ACTIVITY: Only a number is expected here: the count of lines in the data that contain "forall".

Segment Open

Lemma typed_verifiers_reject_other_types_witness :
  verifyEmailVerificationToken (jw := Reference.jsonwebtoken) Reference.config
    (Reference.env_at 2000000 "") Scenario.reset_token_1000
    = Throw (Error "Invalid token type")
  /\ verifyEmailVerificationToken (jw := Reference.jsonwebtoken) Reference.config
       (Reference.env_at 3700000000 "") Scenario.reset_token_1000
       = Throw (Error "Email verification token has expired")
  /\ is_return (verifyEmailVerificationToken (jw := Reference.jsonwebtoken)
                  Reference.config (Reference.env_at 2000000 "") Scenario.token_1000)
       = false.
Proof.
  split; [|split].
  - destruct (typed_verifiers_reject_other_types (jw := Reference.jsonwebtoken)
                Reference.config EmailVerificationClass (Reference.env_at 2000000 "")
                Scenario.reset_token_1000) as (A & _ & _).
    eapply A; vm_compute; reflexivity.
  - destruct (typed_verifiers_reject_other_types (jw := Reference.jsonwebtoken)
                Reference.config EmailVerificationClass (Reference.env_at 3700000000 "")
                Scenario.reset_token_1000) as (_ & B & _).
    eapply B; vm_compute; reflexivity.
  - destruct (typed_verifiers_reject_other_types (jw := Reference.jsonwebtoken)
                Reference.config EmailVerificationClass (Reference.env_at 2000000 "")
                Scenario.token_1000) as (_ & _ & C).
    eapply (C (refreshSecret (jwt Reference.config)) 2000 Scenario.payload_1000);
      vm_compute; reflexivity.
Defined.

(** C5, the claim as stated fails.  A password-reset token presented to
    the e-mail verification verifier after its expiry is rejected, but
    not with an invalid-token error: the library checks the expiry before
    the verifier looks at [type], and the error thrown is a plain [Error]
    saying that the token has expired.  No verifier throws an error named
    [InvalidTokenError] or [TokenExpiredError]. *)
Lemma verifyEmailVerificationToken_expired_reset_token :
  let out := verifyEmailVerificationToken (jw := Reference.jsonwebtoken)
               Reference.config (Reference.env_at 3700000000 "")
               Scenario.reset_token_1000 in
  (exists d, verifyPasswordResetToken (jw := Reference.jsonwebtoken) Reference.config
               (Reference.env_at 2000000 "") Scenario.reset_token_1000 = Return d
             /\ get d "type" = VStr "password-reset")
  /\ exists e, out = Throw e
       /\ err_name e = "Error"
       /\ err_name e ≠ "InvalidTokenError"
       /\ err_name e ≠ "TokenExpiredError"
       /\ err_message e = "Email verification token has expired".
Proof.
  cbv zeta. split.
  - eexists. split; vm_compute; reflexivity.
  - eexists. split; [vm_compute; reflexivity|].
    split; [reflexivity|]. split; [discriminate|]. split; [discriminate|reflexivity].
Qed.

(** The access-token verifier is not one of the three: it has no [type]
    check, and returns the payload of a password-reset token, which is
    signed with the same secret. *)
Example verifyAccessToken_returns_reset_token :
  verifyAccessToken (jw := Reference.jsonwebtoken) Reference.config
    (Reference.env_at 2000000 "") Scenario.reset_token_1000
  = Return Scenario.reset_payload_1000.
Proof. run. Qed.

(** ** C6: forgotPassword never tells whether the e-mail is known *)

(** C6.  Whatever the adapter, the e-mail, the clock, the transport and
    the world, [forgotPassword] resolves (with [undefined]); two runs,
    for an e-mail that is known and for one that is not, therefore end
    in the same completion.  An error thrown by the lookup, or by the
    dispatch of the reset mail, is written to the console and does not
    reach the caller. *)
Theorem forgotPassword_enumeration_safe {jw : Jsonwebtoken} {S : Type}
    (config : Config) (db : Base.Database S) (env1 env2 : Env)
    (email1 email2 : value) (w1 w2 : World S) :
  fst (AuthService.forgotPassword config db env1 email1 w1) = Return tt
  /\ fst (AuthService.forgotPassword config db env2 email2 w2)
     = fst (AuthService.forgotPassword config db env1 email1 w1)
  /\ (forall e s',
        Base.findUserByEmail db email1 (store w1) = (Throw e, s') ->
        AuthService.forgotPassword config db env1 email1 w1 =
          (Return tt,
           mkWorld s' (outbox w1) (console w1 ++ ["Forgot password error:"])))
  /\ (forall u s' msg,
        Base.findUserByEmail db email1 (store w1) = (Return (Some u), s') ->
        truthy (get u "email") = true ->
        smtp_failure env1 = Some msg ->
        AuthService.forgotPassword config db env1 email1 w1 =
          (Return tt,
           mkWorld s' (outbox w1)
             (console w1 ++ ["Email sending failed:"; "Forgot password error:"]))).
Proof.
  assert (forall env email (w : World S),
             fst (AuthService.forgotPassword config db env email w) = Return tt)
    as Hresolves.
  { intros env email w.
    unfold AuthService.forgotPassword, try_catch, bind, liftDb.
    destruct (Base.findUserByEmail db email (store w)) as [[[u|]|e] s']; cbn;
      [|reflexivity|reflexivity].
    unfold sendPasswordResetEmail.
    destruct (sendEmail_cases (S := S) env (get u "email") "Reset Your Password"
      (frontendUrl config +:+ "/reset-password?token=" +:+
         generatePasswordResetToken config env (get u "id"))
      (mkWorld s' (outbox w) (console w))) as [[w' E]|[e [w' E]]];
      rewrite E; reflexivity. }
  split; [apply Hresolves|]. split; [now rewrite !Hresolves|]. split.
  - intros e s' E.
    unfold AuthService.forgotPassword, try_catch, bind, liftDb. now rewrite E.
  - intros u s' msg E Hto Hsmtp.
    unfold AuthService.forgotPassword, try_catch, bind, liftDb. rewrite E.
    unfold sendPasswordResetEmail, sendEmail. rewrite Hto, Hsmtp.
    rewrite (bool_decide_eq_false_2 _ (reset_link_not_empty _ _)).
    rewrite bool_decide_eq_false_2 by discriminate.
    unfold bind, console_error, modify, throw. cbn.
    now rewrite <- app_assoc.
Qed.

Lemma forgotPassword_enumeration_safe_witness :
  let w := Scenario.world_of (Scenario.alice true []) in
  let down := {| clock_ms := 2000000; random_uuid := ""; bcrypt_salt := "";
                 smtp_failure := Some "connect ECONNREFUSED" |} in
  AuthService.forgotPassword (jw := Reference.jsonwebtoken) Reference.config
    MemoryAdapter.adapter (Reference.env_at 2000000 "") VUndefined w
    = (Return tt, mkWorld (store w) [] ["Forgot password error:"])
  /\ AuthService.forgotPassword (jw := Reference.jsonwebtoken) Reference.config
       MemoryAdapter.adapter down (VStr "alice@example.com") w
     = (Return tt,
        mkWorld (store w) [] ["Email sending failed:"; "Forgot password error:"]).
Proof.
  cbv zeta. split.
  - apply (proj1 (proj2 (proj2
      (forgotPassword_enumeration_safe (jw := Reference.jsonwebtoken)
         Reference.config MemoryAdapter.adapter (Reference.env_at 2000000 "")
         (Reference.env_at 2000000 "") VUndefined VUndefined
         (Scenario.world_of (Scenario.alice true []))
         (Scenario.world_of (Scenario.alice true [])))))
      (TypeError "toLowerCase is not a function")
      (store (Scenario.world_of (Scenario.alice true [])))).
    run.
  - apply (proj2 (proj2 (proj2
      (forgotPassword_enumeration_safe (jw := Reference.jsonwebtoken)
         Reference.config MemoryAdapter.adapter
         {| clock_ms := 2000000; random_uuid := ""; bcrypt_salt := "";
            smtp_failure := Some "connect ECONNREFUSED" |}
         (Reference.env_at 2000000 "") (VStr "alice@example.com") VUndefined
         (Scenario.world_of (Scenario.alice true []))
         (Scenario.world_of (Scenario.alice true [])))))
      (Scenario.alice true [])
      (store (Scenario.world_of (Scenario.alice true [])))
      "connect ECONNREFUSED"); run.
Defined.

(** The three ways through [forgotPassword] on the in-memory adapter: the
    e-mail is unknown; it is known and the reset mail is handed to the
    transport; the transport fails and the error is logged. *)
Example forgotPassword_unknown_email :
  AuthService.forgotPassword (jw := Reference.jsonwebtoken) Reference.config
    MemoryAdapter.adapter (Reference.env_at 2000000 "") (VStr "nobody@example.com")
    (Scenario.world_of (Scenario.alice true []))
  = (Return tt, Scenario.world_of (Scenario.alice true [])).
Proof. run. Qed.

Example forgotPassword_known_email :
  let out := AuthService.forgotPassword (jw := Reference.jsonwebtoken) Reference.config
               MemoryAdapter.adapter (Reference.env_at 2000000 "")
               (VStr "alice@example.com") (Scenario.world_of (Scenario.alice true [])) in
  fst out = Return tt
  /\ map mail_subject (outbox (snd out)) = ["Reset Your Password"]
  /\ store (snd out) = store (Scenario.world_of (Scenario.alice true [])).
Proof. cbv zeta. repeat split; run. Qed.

Segment Closed

TASK SOLUTION: 3